**PROMPT:**
Take every line in the entries that includes the word "Hroot" and copy it.

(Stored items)

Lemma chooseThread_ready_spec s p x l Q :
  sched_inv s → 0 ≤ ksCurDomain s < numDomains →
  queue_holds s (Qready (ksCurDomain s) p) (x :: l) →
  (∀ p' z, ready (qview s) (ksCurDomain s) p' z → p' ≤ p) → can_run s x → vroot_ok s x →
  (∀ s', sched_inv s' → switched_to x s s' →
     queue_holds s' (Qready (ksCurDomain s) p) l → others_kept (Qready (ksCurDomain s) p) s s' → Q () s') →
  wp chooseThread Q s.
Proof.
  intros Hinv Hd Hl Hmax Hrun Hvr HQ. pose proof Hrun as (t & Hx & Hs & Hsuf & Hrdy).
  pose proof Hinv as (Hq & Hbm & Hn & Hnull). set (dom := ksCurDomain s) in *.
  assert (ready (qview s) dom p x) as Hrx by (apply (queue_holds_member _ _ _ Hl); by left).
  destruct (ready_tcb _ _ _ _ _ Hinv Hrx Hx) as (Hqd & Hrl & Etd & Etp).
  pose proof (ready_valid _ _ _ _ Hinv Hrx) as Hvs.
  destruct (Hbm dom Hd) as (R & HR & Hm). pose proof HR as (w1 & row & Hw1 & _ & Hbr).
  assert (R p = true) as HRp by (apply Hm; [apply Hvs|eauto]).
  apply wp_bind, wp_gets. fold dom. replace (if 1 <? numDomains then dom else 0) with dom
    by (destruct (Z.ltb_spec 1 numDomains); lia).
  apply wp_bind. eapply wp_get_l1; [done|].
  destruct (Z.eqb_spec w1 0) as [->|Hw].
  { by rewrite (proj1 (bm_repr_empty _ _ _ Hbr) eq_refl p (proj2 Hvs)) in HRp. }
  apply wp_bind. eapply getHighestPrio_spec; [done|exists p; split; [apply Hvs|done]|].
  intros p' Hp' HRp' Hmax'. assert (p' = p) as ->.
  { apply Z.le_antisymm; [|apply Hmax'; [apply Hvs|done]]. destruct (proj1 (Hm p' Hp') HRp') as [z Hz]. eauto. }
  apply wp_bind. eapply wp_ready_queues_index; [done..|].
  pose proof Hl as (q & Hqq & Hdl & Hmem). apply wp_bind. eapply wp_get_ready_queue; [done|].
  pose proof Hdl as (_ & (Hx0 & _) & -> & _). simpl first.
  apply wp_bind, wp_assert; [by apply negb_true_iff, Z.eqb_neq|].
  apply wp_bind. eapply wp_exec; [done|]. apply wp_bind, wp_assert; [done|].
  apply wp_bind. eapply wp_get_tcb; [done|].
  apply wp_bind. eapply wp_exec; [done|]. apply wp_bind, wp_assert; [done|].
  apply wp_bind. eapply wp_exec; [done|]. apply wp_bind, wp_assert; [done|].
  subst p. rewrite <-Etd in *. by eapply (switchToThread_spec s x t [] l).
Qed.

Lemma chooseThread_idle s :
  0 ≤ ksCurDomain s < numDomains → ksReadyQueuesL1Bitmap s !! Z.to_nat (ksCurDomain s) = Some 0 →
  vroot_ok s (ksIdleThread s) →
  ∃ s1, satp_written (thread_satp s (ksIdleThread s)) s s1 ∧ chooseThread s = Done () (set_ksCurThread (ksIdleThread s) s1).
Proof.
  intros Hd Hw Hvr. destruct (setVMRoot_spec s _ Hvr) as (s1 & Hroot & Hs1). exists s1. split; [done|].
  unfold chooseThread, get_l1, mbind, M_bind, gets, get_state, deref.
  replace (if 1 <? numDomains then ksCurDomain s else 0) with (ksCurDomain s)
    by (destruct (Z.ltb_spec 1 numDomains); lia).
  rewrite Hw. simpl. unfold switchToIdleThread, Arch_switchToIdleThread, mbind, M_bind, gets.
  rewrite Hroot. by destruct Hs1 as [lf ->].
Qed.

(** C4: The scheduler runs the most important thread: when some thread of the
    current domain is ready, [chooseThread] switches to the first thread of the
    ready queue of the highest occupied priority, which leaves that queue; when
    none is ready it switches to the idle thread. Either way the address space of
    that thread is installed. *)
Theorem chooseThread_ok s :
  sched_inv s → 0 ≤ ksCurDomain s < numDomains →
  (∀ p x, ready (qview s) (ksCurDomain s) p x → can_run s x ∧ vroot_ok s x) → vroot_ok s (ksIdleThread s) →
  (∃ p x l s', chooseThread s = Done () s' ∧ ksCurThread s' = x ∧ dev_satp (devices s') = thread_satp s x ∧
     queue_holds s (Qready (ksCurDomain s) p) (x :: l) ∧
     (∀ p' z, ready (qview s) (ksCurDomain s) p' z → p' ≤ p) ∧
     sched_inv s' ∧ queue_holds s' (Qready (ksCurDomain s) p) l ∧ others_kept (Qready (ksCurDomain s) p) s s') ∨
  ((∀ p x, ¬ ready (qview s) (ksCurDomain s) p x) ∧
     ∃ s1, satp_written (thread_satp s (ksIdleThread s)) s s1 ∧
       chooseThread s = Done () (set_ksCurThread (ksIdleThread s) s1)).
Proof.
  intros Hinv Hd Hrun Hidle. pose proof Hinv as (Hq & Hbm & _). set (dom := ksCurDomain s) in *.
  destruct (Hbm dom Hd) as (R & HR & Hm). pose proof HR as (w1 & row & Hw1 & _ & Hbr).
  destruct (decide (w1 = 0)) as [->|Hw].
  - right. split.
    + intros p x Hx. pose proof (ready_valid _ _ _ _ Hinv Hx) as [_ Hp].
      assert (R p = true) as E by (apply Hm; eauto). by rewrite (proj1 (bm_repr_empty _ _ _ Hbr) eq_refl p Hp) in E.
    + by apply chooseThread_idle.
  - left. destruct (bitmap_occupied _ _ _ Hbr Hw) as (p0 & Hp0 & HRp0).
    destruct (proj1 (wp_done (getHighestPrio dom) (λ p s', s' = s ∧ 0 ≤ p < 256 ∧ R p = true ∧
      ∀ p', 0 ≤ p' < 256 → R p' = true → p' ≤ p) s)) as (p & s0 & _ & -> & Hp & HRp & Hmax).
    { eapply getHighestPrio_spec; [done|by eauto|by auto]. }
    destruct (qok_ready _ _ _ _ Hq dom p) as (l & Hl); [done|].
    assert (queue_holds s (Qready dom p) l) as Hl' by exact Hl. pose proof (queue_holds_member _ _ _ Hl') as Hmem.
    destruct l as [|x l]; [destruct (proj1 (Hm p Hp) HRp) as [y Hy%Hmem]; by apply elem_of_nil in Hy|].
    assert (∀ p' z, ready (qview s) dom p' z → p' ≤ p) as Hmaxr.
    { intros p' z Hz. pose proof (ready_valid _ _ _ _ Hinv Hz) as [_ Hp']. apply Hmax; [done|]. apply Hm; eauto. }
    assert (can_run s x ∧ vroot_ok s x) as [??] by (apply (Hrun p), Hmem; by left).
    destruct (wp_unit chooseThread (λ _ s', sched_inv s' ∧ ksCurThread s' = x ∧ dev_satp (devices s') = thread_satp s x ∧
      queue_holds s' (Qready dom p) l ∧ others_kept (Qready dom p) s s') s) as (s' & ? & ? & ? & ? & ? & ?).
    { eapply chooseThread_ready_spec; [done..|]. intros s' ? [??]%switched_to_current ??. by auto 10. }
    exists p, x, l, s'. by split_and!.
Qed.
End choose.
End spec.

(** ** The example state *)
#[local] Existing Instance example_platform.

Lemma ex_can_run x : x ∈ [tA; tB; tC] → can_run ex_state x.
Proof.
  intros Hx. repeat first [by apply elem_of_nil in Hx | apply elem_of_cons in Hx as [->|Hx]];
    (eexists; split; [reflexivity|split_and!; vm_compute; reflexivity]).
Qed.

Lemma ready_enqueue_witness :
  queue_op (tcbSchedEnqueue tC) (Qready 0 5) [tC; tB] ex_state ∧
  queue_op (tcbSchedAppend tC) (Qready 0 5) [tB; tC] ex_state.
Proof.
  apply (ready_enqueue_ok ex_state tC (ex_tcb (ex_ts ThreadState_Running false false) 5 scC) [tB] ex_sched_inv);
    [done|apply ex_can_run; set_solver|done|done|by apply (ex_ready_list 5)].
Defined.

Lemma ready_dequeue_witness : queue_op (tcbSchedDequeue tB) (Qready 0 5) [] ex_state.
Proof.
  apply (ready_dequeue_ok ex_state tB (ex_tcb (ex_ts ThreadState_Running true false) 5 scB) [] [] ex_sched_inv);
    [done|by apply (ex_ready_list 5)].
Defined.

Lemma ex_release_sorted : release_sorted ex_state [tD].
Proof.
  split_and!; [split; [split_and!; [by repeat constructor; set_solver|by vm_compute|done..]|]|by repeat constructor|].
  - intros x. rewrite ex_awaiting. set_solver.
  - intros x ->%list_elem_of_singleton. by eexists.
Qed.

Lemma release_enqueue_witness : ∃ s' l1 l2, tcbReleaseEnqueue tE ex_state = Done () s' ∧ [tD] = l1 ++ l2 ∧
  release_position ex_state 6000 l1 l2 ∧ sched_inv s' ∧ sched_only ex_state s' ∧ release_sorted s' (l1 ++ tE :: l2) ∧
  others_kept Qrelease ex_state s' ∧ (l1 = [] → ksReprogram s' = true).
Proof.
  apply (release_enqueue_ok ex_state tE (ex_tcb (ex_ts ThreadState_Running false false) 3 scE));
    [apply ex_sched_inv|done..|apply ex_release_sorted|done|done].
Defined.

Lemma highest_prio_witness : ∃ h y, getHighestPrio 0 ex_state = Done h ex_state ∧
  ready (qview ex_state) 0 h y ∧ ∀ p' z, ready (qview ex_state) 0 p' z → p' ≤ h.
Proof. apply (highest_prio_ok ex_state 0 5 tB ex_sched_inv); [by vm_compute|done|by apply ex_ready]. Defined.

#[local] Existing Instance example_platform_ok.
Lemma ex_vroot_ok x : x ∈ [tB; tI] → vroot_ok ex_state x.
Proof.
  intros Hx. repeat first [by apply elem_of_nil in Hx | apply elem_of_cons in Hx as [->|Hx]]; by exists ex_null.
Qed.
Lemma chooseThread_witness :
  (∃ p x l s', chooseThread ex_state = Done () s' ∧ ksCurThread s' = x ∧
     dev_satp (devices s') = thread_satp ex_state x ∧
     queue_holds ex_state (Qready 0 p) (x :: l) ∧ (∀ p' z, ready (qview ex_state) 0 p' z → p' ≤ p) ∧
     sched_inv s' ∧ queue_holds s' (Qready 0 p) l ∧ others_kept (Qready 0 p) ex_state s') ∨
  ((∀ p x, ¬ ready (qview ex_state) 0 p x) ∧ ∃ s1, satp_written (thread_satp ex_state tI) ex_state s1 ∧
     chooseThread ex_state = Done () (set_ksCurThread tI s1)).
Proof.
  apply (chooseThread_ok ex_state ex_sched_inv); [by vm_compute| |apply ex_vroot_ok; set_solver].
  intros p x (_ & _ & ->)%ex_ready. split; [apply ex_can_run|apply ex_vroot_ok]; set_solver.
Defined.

---

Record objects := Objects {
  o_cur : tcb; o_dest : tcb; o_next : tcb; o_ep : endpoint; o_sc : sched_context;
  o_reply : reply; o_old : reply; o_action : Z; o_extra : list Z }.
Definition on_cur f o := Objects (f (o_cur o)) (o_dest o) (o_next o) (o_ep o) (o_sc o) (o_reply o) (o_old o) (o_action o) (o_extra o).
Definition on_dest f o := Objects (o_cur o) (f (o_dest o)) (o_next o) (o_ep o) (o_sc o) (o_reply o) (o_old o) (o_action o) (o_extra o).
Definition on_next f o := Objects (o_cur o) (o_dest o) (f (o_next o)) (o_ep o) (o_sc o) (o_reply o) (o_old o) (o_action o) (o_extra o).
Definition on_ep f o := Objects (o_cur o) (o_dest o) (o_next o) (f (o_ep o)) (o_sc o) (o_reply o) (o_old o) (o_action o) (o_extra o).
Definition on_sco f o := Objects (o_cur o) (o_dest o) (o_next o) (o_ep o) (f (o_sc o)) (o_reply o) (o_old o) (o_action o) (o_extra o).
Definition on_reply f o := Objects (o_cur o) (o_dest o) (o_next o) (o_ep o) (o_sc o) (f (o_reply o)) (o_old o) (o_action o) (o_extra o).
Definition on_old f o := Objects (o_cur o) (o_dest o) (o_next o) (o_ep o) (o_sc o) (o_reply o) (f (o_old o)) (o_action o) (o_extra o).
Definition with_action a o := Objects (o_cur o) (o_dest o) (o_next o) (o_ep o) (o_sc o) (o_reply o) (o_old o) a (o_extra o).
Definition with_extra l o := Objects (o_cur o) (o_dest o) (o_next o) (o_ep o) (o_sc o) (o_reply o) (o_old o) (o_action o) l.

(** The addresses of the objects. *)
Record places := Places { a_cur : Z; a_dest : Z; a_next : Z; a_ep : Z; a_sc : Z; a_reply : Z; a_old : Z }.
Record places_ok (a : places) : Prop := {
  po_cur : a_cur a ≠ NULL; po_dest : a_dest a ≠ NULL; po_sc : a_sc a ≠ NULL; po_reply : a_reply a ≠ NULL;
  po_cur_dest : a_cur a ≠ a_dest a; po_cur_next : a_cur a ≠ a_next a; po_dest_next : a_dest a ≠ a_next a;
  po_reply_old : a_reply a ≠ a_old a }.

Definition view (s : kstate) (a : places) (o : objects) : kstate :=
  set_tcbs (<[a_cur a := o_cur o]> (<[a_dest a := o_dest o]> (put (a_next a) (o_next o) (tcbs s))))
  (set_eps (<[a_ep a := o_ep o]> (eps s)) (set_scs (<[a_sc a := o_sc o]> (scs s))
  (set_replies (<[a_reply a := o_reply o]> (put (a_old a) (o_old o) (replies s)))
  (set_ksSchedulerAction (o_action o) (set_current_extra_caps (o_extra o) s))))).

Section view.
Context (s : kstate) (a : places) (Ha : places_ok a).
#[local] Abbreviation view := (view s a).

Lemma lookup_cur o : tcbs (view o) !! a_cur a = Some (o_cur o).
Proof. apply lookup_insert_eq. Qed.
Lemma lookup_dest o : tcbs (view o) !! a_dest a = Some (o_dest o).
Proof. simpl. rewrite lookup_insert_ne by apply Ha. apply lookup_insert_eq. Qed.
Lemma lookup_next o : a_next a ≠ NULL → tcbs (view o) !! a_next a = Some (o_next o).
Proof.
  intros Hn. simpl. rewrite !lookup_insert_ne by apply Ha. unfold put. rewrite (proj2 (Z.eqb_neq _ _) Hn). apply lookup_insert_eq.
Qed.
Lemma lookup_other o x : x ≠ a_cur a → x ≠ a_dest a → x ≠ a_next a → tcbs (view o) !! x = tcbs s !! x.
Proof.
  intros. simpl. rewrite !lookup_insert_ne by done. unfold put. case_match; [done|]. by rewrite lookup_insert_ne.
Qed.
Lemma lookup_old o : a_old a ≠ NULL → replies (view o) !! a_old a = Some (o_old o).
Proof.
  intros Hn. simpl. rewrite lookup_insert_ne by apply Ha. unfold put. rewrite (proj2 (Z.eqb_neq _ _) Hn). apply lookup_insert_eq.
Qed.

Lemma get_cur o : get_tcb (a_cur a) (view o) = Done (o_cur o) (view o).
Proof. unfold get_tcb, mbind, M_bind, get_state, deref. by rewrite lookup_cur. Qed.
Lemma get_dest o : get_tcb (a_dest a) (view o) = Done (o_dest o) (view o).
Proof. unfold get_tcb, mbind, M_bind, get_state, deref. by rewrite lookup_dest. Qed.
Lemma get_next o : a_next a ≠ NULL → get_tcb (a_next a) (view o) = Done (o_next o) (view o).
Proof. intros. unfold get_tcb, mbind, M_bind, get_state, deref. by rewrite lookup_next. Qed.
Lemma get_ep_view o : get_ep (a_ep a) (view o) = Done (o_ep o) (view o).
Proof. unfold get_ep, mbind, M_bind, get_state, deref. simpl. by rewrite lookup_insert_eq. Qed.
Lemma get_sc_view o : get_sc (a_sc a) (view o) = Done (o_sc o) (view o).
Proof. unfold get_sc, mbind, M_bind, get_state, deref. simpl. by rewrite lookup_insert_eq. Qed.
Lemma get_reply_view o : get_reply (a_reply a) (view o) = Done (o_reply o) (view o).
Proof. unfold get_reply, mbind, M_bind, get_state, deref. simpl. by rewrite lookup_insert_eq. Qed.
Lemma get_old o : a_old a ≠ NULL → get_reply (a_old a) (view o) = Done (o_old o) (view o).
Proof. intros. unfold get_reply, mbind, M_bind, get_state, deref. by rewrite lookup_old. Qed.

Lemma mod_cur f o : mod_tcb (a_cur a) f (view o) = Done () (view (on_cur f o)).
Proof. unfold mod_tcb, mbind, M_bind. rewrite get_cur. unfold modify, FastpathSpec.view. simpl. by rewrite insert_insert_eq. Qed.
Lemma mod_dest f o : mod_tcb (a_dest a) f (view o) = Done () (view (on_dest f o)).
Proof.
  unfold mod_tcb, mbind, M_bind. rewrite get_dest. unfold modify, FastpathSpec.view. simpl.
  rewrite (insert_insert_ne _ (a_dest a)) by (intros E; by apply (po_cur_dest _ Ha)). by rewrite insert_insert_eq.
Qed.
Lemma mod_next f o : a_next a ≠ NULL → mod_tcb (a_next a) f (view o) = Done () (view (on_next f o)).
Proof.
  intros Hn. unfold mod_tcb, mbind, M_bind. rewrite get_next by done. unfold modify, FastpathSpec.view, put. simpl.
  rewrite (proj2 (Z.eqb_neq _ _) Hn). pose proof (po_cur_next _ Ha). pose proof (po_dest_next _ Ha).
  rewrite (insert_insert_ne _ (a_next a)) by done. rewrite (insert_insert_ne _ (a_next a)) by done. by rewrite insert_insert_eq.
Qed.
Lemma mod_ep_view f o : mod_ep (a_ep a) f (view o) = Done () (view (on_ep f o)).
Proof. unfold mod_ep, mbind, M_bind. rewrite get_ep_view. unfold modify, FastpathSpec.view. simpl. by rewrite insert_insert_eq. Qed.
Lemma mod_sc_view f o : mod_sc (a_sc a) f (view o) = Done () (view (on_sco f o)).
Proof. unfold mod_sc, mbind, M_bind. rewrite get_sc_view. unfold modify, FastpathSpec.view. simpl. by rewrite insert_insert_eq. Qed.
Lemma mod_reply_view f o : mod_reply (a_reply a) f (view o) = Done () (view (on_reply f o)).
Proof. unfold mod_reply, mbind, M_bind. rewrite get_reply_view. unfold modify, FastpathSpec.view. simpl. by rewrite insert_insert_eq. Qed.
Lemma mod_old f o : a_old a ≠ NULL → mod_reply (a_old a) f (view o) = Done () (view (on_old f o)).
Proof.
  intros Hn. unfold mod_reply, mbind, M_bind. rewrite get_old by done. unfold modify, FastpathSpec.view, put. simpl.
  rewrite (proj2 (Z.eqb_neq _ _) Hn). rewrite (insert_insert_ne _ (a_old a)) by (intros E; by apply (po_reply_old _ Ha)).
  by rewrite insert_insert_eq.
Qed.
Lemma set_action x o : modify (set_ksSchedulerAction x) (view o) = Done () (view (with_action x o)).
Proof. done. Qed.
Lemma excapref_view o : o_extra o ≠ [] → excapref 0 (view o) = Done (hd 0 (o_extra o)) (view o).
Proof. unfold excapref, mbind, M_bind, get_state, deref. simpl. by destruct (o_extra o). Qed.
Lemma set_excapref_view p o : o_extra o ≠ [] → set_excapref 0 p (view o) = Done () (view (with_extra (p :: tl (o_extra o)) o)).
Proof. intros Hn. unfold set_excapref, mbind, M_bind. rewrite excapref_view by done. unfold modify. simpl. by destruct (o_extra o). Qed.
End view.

==

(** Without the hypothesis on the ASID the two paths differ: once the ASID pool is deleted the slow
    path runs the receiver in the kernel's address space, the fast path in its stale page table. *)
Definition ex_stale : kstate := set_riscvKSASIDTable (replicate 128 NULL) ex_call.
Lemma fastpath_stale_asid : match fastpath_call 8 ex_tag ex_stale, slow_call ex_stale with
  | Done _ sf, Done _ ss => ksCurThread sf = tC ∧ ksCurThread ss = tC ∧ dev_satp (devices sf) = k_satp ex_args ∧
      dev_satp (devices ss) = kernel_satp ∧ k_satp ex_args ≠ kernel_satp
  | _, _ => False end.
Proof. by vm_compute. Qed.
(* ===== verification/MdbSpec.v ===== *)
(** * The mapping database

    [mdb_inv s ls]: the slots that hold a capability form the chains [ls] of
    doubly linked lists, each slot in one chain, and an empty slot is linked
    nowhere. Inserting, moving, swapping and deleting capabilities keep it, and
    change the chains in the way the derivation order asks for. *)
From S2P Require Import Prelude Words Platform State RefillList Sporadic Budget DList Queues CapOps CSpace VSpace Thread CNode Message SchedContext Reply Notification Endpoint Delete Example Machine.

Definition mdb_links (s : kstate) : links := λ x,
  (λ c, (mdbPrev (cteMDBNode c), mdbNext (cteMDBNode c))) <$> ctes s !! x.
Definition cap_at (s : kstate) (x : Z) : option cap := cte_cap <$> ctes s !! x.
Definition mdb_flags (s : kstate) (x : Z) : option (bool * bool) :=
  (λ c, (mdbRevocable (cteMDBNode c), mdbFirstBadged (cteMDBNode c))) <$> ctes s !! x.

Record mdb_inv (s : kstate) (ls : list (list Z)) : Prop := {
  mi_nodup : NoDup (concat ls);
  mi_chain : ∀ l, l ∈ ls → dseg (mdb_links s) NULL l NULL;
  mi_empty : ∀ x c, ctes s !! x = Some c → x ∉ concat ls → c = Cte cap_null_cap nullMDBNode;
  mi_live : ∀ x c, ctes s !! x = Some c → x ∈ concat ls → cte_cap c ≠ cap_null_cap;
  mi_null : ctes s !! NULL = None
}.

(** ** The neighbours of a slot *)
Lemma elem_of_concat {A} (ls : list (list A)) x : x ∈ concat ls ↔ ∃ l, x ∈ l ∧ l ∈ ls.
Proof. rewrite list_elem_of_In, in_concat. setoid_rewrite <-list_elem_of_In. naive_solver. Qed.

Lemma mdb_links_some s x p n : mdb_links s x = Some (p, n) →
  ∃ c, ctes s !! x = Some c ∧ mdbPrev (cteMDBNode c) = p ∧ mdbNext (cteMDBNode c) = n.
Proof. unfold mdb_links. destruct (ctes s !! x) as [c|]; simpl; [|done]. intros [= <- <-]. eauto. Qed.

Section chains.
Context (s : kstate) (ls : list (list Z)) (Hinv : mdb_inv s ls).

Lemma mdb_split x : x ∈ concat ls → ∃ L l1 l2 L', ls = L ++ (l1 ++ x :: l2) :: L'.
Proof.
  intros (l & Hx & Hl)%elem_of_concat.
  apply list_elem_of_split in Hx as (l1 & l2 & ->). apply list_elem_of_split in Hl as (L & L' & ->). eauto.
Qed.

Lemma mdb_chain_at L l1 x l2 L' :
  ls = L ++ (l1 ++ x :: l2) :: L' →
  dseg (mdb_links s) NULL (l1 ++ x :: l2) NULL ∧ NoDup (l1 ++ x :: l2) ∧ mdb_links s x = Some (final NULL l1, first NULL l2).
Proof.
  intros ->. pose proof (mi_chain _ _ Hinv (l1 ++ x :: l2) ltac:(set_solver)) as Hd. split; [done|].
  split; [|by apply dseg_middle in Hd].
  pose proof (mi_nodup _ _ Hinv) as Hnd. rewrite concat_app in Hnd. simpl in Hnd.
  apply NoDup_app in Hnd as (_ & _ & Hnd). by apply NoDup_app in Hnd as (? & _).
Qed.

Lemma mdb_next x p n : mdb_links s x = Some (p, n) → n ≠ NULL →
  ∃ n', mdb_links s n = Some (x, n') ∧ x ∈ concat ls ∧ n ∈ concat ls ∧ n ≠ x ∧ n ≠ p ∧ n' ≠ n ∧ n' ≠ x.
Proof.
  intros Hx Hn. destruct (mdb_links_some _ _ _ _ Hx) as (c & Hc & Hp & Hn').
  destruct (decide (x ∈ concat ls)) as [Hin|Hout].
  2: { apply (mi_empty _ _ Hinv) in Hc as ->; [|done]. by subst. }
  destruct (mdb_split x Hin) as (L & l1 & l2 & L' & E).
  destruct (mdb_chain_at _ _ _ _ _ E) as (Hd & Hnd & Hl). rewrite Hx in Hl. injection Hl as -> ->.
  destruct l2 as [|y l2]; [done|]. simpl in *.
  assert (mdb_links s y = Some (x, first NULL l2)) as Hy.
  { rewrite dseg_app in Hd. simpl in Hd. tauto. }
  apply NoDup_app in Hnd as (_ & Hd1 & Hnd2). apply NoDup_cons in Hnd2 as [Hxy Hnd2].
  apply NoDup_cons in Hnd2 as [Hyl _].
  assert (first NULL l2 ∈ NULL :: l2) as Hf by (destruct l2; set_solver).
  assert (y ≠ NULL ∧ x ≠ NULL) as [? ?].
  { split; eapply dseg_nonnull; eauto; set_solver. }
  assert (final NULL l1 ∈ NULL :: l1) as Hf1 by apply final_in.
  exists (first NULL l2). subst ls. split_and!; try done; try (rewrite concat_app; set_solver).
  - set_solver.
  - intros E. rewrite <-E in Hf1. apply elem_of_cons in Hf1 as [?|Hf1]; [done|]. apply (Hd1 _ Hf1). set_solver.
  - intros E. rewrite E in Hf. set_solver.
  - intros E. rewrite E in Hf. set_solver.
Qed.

**RESULT BELOW:**
  intros Hd Hw Hvr. destruct (setVMRoot_spec s _ Hvr) as (s1 & Hroot & Hs1). exists s1. split; [done|].
  rewrite Hroot. by destruct Hs1 as [lf ->].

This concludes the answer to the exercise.